If autism had not been described by Kanner or Asperger I guess that autistics and Aspies would attract diagnoses and labels such as schizophrenic, weird, antisocial etc.
It is most likely that even if Asperger's paper had been written and had survived the Second World War, it would have remained unknown and not translated into English, if Kanner had not written his paper or if autism had not become a subject for study by psychiatrists and psychologists.
Inevitable, considering the way societies have been progressing, i.e., standardized social norms that concentrate on the majority rather than the minority, and the "different" minority are being forced to fit themselves into the majority, and since they cannot--couldn't, we have these disorders that explain why we cannot, or have difficulty in such.
I like the name autism, i.e., "self", and it describes the child who has Asperger's or autism adequately; as we grow, most of us move out of this "self", but we have these marked differences that make it so hard to live in modern society.
Schizophrenia, mental retardation, etcetera, don't adequately describe the unique symptom clusters of ASDs; they can be associated with ASDs, but one can develop a bacterial infection after a viral infection (this logic follows).
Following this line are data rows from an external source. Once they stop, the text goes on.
(** * chat-app: the peer/session controller, its crypto wrappers and the
      encrypted local history store, embedded from the JavaScript sources

    Sources embedded here:
      - src/util.js     ab2b64, b642ab
      - src/crypto.js   the ChatCrypto wrappers over the Web Crypto API
      - src/storage.js  ChatStorage.save / ChatStorage.load
      - src/peer.js     ChatPeer: init, connectToPeer, handleConnection,
                        parseSafe, notifyParticipants, handleProtocolMessage,
                        sendPlain, announceToCreator

    What the browser supplies (JSON, atob/btoa, TextEncoder, crypto.subtle,
    the random source, the clock) is gathered in the class [Platform]; the
    embedded functions are written over it.  A small executable instance,
    [Ref.platform], is used to run the model on concrete inputs. *)

From Stdlib Require Import String List ZArith Bool Lia.
From Stdlib Require Import Strings.Byte Strings.Ascii.
From stdpp Require Import base option list gmap strings.
Import ListNotations.

Open Scope string_scope.
Open Scope Z_scope.
Open Scope nat_scope.
Open Scope list_scope.

Set Warnings "-register-all".

(* ===================================================================== *)
(** ** JavaScript values *)
(* ===================================================================== *)

(** The values a wire record is made of.  Numbers are restricted to the
    integers (the protocol only carries epoch milliseconds); strings are
    sequences of 8-bit code units. *)
Inductive value : Type :=
| VUndef
| VNull
| VBool (b : bool)
| VNum (z : Z)
| VStr (s : string)
| VArr (items : list value)
| VObj (fields : list (string * value)).
(** Rounding keeps order. *)
Lemma round64_mono x y : (x <= y)%Q → (round64 x <= round64 y)%js.
Proof.
  intros Hxy.
  destruct (Q_dec x 0) as [[Hx|Hx]|Hx]; destruct (Q_dec y 0) as [[Hy|Hy]|Hy];
    try (exfalso; lra).
  - rewrite (round64_neg x Hx), (round64_neg y Hy).
    assert (H : (nearest (- y) <= nearest (- x))%Q) by (apply nearest_mono; lra).
    destruct (Qle_bool (2 ^ 1024) (nearest (- x))) eqn:Ex;
      destruct (Qle_bool (2 ^ 1024) (nearest (- y))) eqn:Ey; try reflexivity.
    + apply Qle_bool_iff in Ey.
      assert (Qle_bool (2 ^ 1024) (nearest (- x)) = true)
        by (apply Qle_bool_iff; eapply Qle_trans; eassumption).
      congruence.
    + apply le_Fin. lra.
  - rewrite (round64_neg x Hx), (round64_pos y Hy).
    pose proof (nearest_nonneg (- x) ltac:(lra)). pose proof (nearest_nonneg y Hy).
    destruct (Qle_bool _ (nearest (- x))); destruct (Qle_bool _ (nearest y));
      try reflexivity.
    apply le_Fin. lra.
  - rewrite (round64_neg x Hx), (round64_zero y Hy).
    pose proof (nearest_nonneg (- x) ltac:(lra)).
    destruct (Qle_bool _ (nearest (- x))); [reflexivity|]. apply le_Fin. lra.
  - rewrite (round64_pos x Hx), (round64_pos y Hy).
    pose proof (nearest_mono x y Hx Hxy) as H.
    destruct (Qle_bool (2 ^ 1024) (nearest x)) eqn:Ex;
      destruct (Qle_bool (2 ^ 1024) (nearest y)) eqn:Ey; try reflexivity.
    + apply Qle_bool_iff in Ex.
      assert (Qle_bool (2 ^ 1024) (nearest y) = true)
        by (apply Qle_bool_iff; eapply Qle_trans; eassumption).
      congruence.
    + apply le_Fin. exact H.
  - rewrite (round64_zero x Hx), (round64_pos y Hy).
    pose proof (nearest_nonneg y Hy).
    destruct (Qle_bool _ (nearest y)); [reflexivity|]. apply le_Fin. exact H.
  - rewrite (round64_zero x Hx), (round64_zero y Hy). apply le_Fin. lra.
Qed.

Lemma round64_nonneg x : (0 <= x)%Q → (Fin 0 <= round64 x)%js.
Proof. intros H. change (Fin 0) with (round64 0). apply round64_mono. exact H. Qed.

Lemma Qred_zero q : (0 == Qred q)%Q → Qred q = 0%Q.
Proof.
  intros H. rewrite <- (Qred_complete _ _ (Qred_correct q)).
  apply (Qred_complete (Qred q) 0). symmetry. exact H.
Qed.

(** Every result of rounding is a double. *)
Lemma round64_isDouble x : isDouble (round64 x).
Proof.
  destruct (Q_dec x 0) as [[H|H]|H].
  - rewrite (round64_neg x H).
    destruct (Qle_bool (2 ^ 1024) (nearest (- x))) eqn:E; [exact I|]. simpl.
    pose proof (nearest_nonneg (- x) ltac:(lra)) as Hn.
    destruct (Qle_lt_or_eq _ _ Hn) as [Hp|Hz].
    + rewrite round64_neg by lra.
      rewrite (nearest_comp (- - nearest (- x)) (nearest (- x)))
        by (try lra; apply Qopp_involutive).
      rewrite (nearest_idem (- x)) by (try lra; exact Hp).
      rewrite E. reflexivity.
    + assert (Hz' : nearest (- x) = 0%Q) by (apply Qred_zero; exact Hz).
      rewrite Hz'. reflexivity.
  - rewrite (round64_pos x H).
    destruct (Qle_bool (2 ^ 1024) (nearest x)) eqn:E; [exact I|]. simpl.
    pose proof (nearest_nonneg x H) as Hn.
    destruct (Qle_lt_or_eq _ _ Hn) as [Hp|Hz].
    + rewrite round64_pos by exact Hp.
      rewrite (nearest_idem x H Hp), E. reflexivity.
    + assert (Hz' : nearest x = 0%Q) by (apply Qred_zero; exact Hz).
      rewrite Hz'. reflexivity.
  - rewrite (round64_zero x H). reflexivity.
Qed.
Lemma destroy_all_one (o : nat) (ds : list nat) :
  forall st : USt,
  NoDup ds -> o ∈ ds ->
  (forall k, k ∈ ds -> k <> o -> uslots st !! k = Some (mkU None d)) ->
  uslots st !! o = Some (mkU (Some p) d) ->
  exists st', urun (map UDestroy ds) st = Some st' /\ ulog st' = ulog st ++ [(d, Some p)].
Proof.
  induction ds as [|k ds IH]; intros st Hnd Hin Hn Ho.
  - inversion Hin.
  - apply NoDup_cons in Hnd as [Hkn Hnd].
    destruct (decide (k = o)) as [->|Hne].
    + destruct (destroy_nulls ds (mkUSt (delete o (<[o := mkU None d]> (uslots st)))
                                        (ulog st ++ [(d, Some p)]))) as (st' & Hr & Hl).
      * exact Hnd.
      * intros k' Hk'. simpl. rewrite lookup_delete_ne by (intros ->; contradiction).
        rewrite lookup_insert_ne by (intros ->; contradiction).
        apply Hn; [right; exact Hk'|intros ->; contradiction].
      * exists st'. cbn [map urun]. simpl. unfold destroy, reset. rewrite Ho. simpl.
        split; [exact Hr|exact Hl].
    + assert (Hk : uslots st !! k = Some (mkU None d)) by (apply Hn; [left|exact Hne]).
      destruct (IH (mkUSt (delete k (<[k := mkU None d]> (uslots st))) (ulog st)))
        as (st' & Hr & Hl).
      * exact Hnd.
      * apply elem_of_cons in Hin as [->|Hin]; [congruence|exact Hin].
      * intros k' Hk' Hne'. simpl. rewrite lookup_delete_ne by (intros ->; contradiction).
        rewrite lookup_insert_ne by (intros ->; contradiction).
        apply Hn; [right; exact Hk'|exact Hne'].
      * simpl. rewrite lookup_delete_ne by auto. rewrite lookup_insert_ne by auto. exact Ho.
      * exists st'. cbn [map urun]. simpl. unfold destroy, reset. rewrite Hk. simpl.
        split; [exact Hr|exact Hl].
Qed.

End MoveChain.

(** Bind a resource in [k0], move it along new handles [ks]
    ([u_{i+1} = std::move(u_i)]), then destroy all of them in any order:
    the cleanup runs exactly once, with the routine given at construction. *)
Theorem move_chain_single_cleanup (k0 : nat) (ks ds : list nat) (p : res) (d : deleter)
    (st : USt) :
  NoDup (k0 :: ks) ->
  (forall k, k ∈ k0 :: ks -> uslots st !! k = None) ->
  Permutation ds (k0 :: ks) ->
  exists st1 st2,
    urun (UCtor k0 (Some p) d :: move_chain k0 ks) st = Some st1 /\
    urun (map UDestroy ds) st1 = Some st2 /\
    ulog st2 = ulog st ++ [(d, Some p)].
Proof.
  intros Hnd Hfr Hperm.
  pose proof Hnd as Hnd'. apply NoDup_cons in Hnd' as [Hk0 Hndks].
  assert (Hk0f : uslots st !! k0 = None) by (apply Hfr; left).
  set (stb := set_uslots (<[k0 := mkU (Some p) d]> (uslots st)) st).
  assert (Hb : ustep (UCtor k0 (Some p) d) st = Some stb).
  { simpl. unfold ctor, fresh_uslot. rewrite Hk0f. reflexivity. }
  destruct (chain_moves p d ks k0 stb) as (st1 & Hr1 & Hl1 & Ho1 & Hn1 & _).
  - exact Hndks.
  - exact Hk0.
  - intros k Hk. simpl. rewrite lookup_insert_ne.
    + apply Hfr. right. exact Hk.
    + intros ->. contradiction.
  - simpl. apply lookup_insert_eq.
  - assert (Hin : forall k, k ∈ ds <-> k ∈ k0 :: ks) by (intros k; rewrite Hperm; reflexivity).
    destruct (destroy_all_one p d (List.last ks k0) ds st1) as (st2 & Hr2 & Hl2).
    + rewrite Hperm. exact Hnd.
    + apply Hin. destruct ks as [|x ks'] eqn:Eks; [left|].
      right. rewrite <- Eks. clear -Eks. subst ks.
      revert x. induction ks' as [|y r IH]; intros x; [left|].
      change (List.last (y :: r) k0 ∈ x :: y :: r). right. apply IH.
    + intros k Hk Hne. apply Hn1; [apply Hin; exact Hk|exact Hne].
    + exact Ho1.
    + exists st1, st2. split; [cbn [urun]; rewrite Hb; exact Hr1|].
      split; [exact Hr2|]. rewrite Hl2, Hl1. reflexivity.
Qed.

Lemma move_chain_single_cleanup_witness :
  exists st1 st2,
    urun (UCtor 1 (Some 9%nat) defaultDeleter :: move_chain 1 [2%nat; 3%nat]) uinit = Some st1 /\
    urun (map UDestroy [2%nat; 1%nat; 3%nat]) st1 = Some st2 /\
    ulog st2 = ulog uinit ++ [(defaultDeleter, Some 9%nat)].
Proof.
  apply move_chain_single_cleanup.
  - apply (bool_decide_unpack _). vm_compute. reflexivity.
  - intros k _. simpl. apply lookup_empty.
  - apply (bool_decide_unpack _). vm_compute. reflexivity.
Defined.

(** [u.reset(u.get())]: [reset] calls the cleanup on the current pointer
    and then stores that same pointer again, so the later destruction of
    [u] calls the cleanup on it a second time. *)
Theorem reset_to_own_pointer_cleans_twice (k : nat) (q : res) (d : deleter) (st : USt) :
  uslots st !! k = Some (mkU (Some q) d) ->
  exists st1 st2,
    get k st = Some (Some q) /\
    reset k (Some q) st = Some st1 /\
    get k st1 = Some (Some q) /\
    ulog st1 = ulog st ++ [(d, Some q)] /\
    destroy k st1 = Some st2 /\
    ulog st2 = ulog st ++ [(d, Some q); (d, Some q)].
Proof.
  intros Hk. unfold get, destroy, reset. rewrite Hk. simpl.
  do 2 eexists. split; [reflexivity|]. split; [reflexivity|].
  simpl. rewrite lookup_insert_eq. simpl.
  split; [reflexivity|]. split; [reflexivity|]. split; [reflexivity|].
  simpl. rewrite <- app_assoc. reflexivity.
Qed.

Lemma reset_to_own_pointer_cleans_twice_witness :
  exists st, make_unique 1 8%nat uinit = Some st /\
  exists st1 st2,
    get 1 st = Some (Some 8%nat) /\
    reset 1 (Some 8%nat) st = Some st1 /\
    get 1 st1 = Some (Some 8%nat) /\
    ulog st1 = ulog st ++ [(defaultDeleter, Some 8%nat)] /\
    destroy 1 st1 = Some st2 /\
    ulog st2 = ulog st ++ [(defaultDeleter, Some 8%nat); (defaultDeleter, Some 8%nat)].
Proof.
  eexists; split; [vm_compute; reflexivity|].
  apply reset_to_own_pointer_cleans_twice. vm_compute. reflexivity.
Defined.
End UniqueFacts.

(** * Properties of [UniquePtr<T[], Deleter>] *)
Module UniqueArrayFacts.
Import Unique UniqueArray.

(** Reading back: after [p[i] = v], [p[i]] is [v] and every other index of
    the block reads as before. *)
Theorem index_set_get (k i : nat) (v : Z) (st st' : ASt) :
  index_set k i v st = Some st' ->
  index_get k i st' = Some v /\
  (forall j, j <> i -> index_get k j st' = index_get k j st).
Proof.
  unfold index_set, index_get.
  destruct (aslots st !! k) as [h|] eqn:Hk; simpl; [|discriminate].
  destruct (uptr h) as [q|] eqn:Hq; simpl; [|discriminate].
  destruct (amem st !! q) as [blk|] eqn:Hb; simpl; [|discriminate].
  destruct (Nat.ltb i (length blk)) eqn:E; [|discriminate].
  apply Nat.ltb_lt in E. intros R. inversion R; subst st'; clear R. simpl.
  rewrite Hk. simpl. rewrite Hq. simpl. rewrite lookup_insert_eq. simpl.
  split.
  - apply list_lookup_insert_eq. exact E.
  - intros j Hj. apply list_lookup_insert_ne. auto.
Qed.

Lemma index_set_get_witness :
  exists st st',
    ctor 1 (Some 4%nat) defaultDeleter (mkASt ∅ {[4%nat := [1; 2; 3]]} []) = Some st /\
    index_set 1 2 30 st = Some st' /\
    (index_get 1 2 st' = Some 30 /\
     (forall j, j <> 2%nat -> index_get 1 j st' = index_get 1 j st)).
Proof.
  do 2 eexists. split; [vm_compute; reflexivity|]. split; [vm_compute; reflexivity|].
  apply index_set_get. vm_compute. reflexivity.
Defined.

(** [p.reset()] on a handle owning an array with the default deleter calls
    [delete[]] once: one cleanup is logged, the block is freed, the handle
    converts to false and no index can be read through it any more. *)
Theorem reset_frees_block (k : nat) (q : res) (st st' : ASt) :
  aslots st !! k = Some (mkU (Some q) defaultDeleter) ->
  reset k None st = Some st' ->
  alog st' = alog st ++ [(defaultDeleter, Some q)] /\
  amem st' !! q = None /\
  to_bool k st' = Some false /\
  (forall i, index_get k i st' = None).
Proof.
  intros Hk. unfold reset. rewrite Hk. simpl. intros R. inversion R; subst st'; clear R.
  simpl. split; [reflexivity|]. split; [apply lookup_delete_eq|].
  unfold to_bool, index_get. simpl. rewrite lookup_insert_eq. simpl.
  split; reflexivity.
Qed.

Lemma reset_frees_block_witness :
  exists st st',
    ctor 1 (Some 4%nat) defaultDeleter (mkASt ∅ {[4%nat := [1; 2; 3]]} []) = Some st /\
    reset 1 None st = Some st' /\
    (alog st' = alog st ++ [(defaultDeleter, Some 4%nat)] /\
     amem st' !! 4%nat = None /\
     to_bool 1 st' = Some false /\
     (forall i, index_get 1 i st' = None)).
Proof.
  do 2 eexists. split; [vm_compute; reflexivity|]. split; [vm_compute; reflexivity|].
  apply (reset_frees_block 1 4%nat); vm_compute; reflexivity.
Defined.

(** [a.swap(b)] exchanges the arrays the two handles index: afterwards
    [a[i]] reads what [b[i]] read and conversely, and no cleanup is run. *)
Theorem swap_exchanges_arrays (k j : nat) (st st' : ASt) :
  swap k j st = Some st' ->
  alog st' = alog st /\
  forall i, index_get k i st' = index_get j i st /\ index_get j i st' = index_get k i st.
Proof.
  unfold swap.
  destruct (aslots st !! k) as [h|] eqn:Hk; simpl; [|discriminate].
  destruct (aslots st !! j) as [o|] eqn:Hj; simpl; [|discriminate].
  intros R. inversion R; subst st'; clear R. split; [reflexivity|]. intros i.
  unfold index_get. simpl. rewrite lookup_insert_eq, Hj. split; [reflexivity|].
  destruct (decide (j = k)) as [->|Hne].
  - rewrite lookup_insert_eq, Hj. reflexivity.
  - rewrite lookup_insert_ne by auto. rewrite lookup_insert_eq, Hk. reflexivity.
Qed.

Lemma swap_exchanges_arrays_witness :
  exists st st',
    (ctor 1 (Some 4%nat) defaultDeleter (mkASt ∅ {[4%nat := [1; 2]; 5%nat := [7]]} [])
       ≫= ctor 2 (Some 5%nat) defaultDeleter) = Some st /\
    swap 1 2 st = Some st' /\
    (alog st' = alog st /\
     forall i, index_get 1 i st' = index_get 2 i st /\ index_get 2 i st' = index_get 1 i st).
Proof.
  do 2 eexists. split; [vm_compute; reflexivity|]. split; [vm_compute; reflexivity|].
  apply swap_exchanges_arrays. vm_compute. reflexivity.
Defined.

End UniqueArrayFacts.
(** * Voice assistant command backend: dispatch and reminder model

    A shallow embedding of [src/assistant.py]: the command dispatcher
    [process_command], the reminder handler [set_reminder_data], the news
    lookup [get_news_data] and the due-reminder sweep that closes every
    request, together with the properties of the specification that concern
    them.

    Conventions of the embedding.
    - A Python [str] is a list of characters.  Characters are the code points
      below 256, which the type [ascii] enumerates; on that range the
      predicates below ([isspace], [isdigit], [lower_char]) agree with
      Python's [str.isspace], the regex classes [\s] and [\d], and
      [str.lower].
    - A [datetime] is the number of microseconds since 0001-01-01T00:00:00;
      a [timedelta] is a number of microseconds.  The source stores the fire
      time of a reminder as [isoformat()] text and reads it back with
      [fromisoformat]; that round trip is exact, so the record keeps the
      instant itself.
    - The global list [reminders] is threaded explicitly through a state and
      exception monad [M]. *)

From Stdlib Require Import Ascii String ZArith NArith Lia Bool DecimalString List.
Import ListNotations.
Open Scope string_scope.
Open Scope list_scope.

Set Implicit Arguments.

(** ** Python strings *)

Definition str := list ascii.
Coercion list_ascii_of_string : string >-> list.

Definition strs (l : list string) : list str := map list_ascii_of_string l.

Module Py.

Definition ord (c : ascii) : N := N_of_ascii c.

Definition between (lo hi n : N) : bool := (N.leb lo n && N.leb n hi)%bool.

(** [str.isspace] on one character; also the regex class [\s] and the set
    removed by [str.strip()] and skipped by [int()]. *)
Definition isspace (c : ascii) : bool :=
  let n := ord c in
  (between 9 13 n || between 28 32 n || N.eqb n 133 || N.eqb n 160)%bool.

(** The regex class [\d] and the digits [int()] accepts. *)
Definition isdigit (c : ascii) : bool := between 48 57 (ord c).

Definition isupper (c : ascii) : bool :=
  let n := ord c in
  (between 65 90 n || (between 192 222 n && negb (N.eqb n 215)))%bool.

Definition lower_char (c : ascii) : ascii :=
  if isupper c then ascii_of_N (ord c + 32) else c.

(** [s.lower()] *)
Definition lower (s : str) : str := map lower_char s.

(** [a == b] *)
Fixpoint eqb (a b : str) : bool :=
  match a, b with
  | [], [] => true
  | x :: a', y :: b' => (Ascii.eqb x y && eqb a' b')%bool
  | _, _ => false
  end.

(** [s.startswith(p)] *)
Fixpoint startswith (p s : str) : bool :=
  match p, s with
  | [], _ => true
  | _ :: _, [] => false
  | a :: p', b :: s' => (Ascii.eqb a b && startswith p' s')%bool
  end.

(** [p in s] *)
Fixpoint contains (p s : str) : bool :=
  (startswith p s ||
   match s with
   | [] => false
   | _ :: s' => contains p s'
   end)%bool.

(** [s.find(p)]: the index of the first occurrence, [-1] when there is none. *)
Fixpoint find (p s : str) : Z :=
  if startswith p s then 0%Z
  else match s with
       | [] => (-1)%Z
       | _ :: s' => let i := find p s' in
                    if (i <? 0)%Z then (-1)%Z else (i + 1)%Z
       end.
(** ** Status events, connect, settings *)

(** X12. A status event whose status is not ['stopped'], for a connected
    user: the payload is stored as it is, with its timestamp replaced by the
    current time, and [getStreamStatusForUser] answers it; no other field of
    the state object and no setting changes.  The glasses are told for
    ['initializing'], ['active'] and ['error'] and for no other status. *)
Theorem onStatus_stores w s userId l st event :
  activeUserStates w !! userId = Some l →
  heap w !! l = Some st →
  status event ≠ "stopped" →
  ∃ w',
    run (onStatus s userId event) w = (w', Done tt)
    ∧ heap w' = alter (with_streamStatus (stamp (clock w) event)) l (heap w)
    ∧ getStreamStatusForUser w' userId = Some (stamp (clock w) event)
    ∧ activeUserStates w' = activeUserStates w
    ∧ persistentUserSettings w' = persistentUserSettings w
    ∧ output w' =
        (output w ++
         if decide (status event = "initializing")
         then [ShowTextWall s "Stream is initializing..."]
         else if decide (status event = "active")
         then [ShowTextWall s "Stream is active and running!"]
         else if decide (status event = "error")
         then [ShowTextWall s ("Stream error: " +:+ interpolate (errorDetails event))]
         else [])%list.
Proof.
  intros Hl Hs Hstatus. unfold onStatus. step.
  destruct (decide (status event = "initializing"));
    [|destruct (decide (status event = "active"));
      [|destruct (decide (status event = "error"));
        [|destruct (decide (status event = "stopped")); [contradiction|]]]];
    step;
    (eexists; split; [reflexivity|];
     unfold getStreamStatusForUser, activeState;
     rewrite ?lookupState_unfold; simpl;
     rewrite ?Hl, ?list_lookup_alter_eq, ?Hs, ?app_nil_r; simpl;
     repeat split; reflexivity).
Qed.

Lemma onStatus_stores_witness :
  ∃ w',
    run (onStatus 7%nat "u1" (mkStatus (OTHER_MESSAGE_TYPE "x") "connecting" None 5 None))
        (connected 7%nat "u1" emptyWorld) = (w', Done tt)
    ∧ getStreamStatusForUser w' "u1"
      = Some (mkStatus (OTHER_MESSAGE_TYPE "x") "connecting" None 0 None)
    ∧ output w' = output (connected 7%nat "u1" emptyWorld).
Proof.
  destruct (onStatus_stores (connected 7%nat "u1" emptyWorld) 7%nat "u1" 0%nat
              (mkState defaultRtmpUrl (initialStreamStatus 0) 7%nat (Some true)
                       None (Some hls))
              (mkStatus (OTHER_MESSAGE_TYPE "x") "connecting" None 5 None)
              ltac:(vm_compute; reflexivity) eq_refl ltac:(discriminate))
    as (w' & Hrun & _ & Hget & _ & _ & Hout).
  exists w'. split; [exact Hrun|]. split; [exact Hget|].
  rewrite Hout. vm_compute. reflexivity.
Defined.

(** X13. [updatePersistentSettingsForUser] sends nothing out and never
    fails.  A field given with a value is answered by its getter from then
    on; a field left out keeps its getter's answer, except that
    [getRtmpUrlForUser] answers the URL of the persistent settings, their
    default when the entry is new, whatever the state object holds.  The
    playback URL and the status are not touched. *)
Theorem updatePersistentSettings_roundtrip w userId settings :
  ∃ w',
    run (updatePersistentSettingsForUser userId settings) w = (w', Done tt)
    ∧ output w' = output w
    ∧ activeUserStates w' = activeUserStates w
    ∧ persistentUserSettings w' !! userId =
        Some (mergeSettings (existingOrDefault (persistentUserSettings w !! userId))
                            settings)
    ∧ getRtmpUrlForUser w' userId =
        Some (default (ps_rtmpUrl (existingOrDefault (persistentUserSettings w !! userId)))
                      (pt_rtmpUrl settings))
    ∧ (∀ m, pt_streamMode settings = Given (Some m) →
            getStreamModeForUser w' userId = m)
    ∧ (∀ b, pt_faceHighlightingEnabled settings = Given (Some b) →
            isFaceHighlightingEnabledForUser w' userId = b)
    ∧ (pt_streamMode settings = Omitted →
       getStreamModeForUser w' userId = getStreamModeForUser w userId)
    ∧ (pt_faceHighlightingEnabled settings = Omitted →
       isFaceHighlightingEnabledForUser w' userId
       = isFaceHighlightingEnabledForUser w userId)
    ∧ getHlsUrlForUser w' userId = getHlsUrlForUser w userId
    ∧ getStreamStatusForUser w' userId = getStreamStatusForUser w userId.
Proof.
  unfold updatePersistentSettingsForUser.
  destruct settings as [u m f]. simpl.
  rewrite lookupState_set_persistentUserSettings.
  unfold getRtmpUrlForUser, getStreamModeForUser, isFaceHighlightingEnabledForUser,
    getHlsUrlForUser, getStreamStatusForUser, activeState.
  destruct (lookupState w userId) as [[l st]|] eqn:Hst.
  - apply lookupState_Some in Hst as [Hl Hs].
    destruct m as [|[m|]], f as [|[b|]], u as [u|]; simpl;
      (eexists; split; [reflexivity|]; simpl;
       rewrite ?lookupState_unfold; simpl;
       rewrite ?Hl, ?lookup_insert_eq, ?list_lookup_alter_eq, ?Hs; simpl;
       destruct (persistentUserSettings w !! userId) as [[pu pm pf]|]; simpl;
       repeat split; try reflexivity; intros; try congruence;
       try (destruct pm; reflexivity); try (destruct pf; reflexivity)).
  - destruct m as [|[m|]], f as [|[b|]], u as [u|]; simpl;
      (eexists; split; [reflexivity|]; simpl;
       rewrite ?lookupState_set_persistentUserSettings, ?Hst; simpl;
       rewrite ?lookup_insert_eq; simpl;
       destruct (persistentUserSettings w !! userId) as [[pu pm pf]|]; simpl;
       repeat split; try reflexivity; intros; try congruence;
       try (destruct pm; reflexivity); try (destruct pf; reflexivity)).
Qed.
If neither Kanner nor Asperger had discovered autism, then someone else would have done, probably not long after. This always happens in science. It seems like most discoveries have a 'time' at which they will happen (it depends upon the level of previous knowledge at that point) and by then there are so many clues that someone picks up on it, or multiple people. In science it is really common that several people make the same discovery at one time and I wouldnt be surprised if there were others who made the autism connection at a similar time or slightly later than Kanner anyway. However, it would probably have a different name.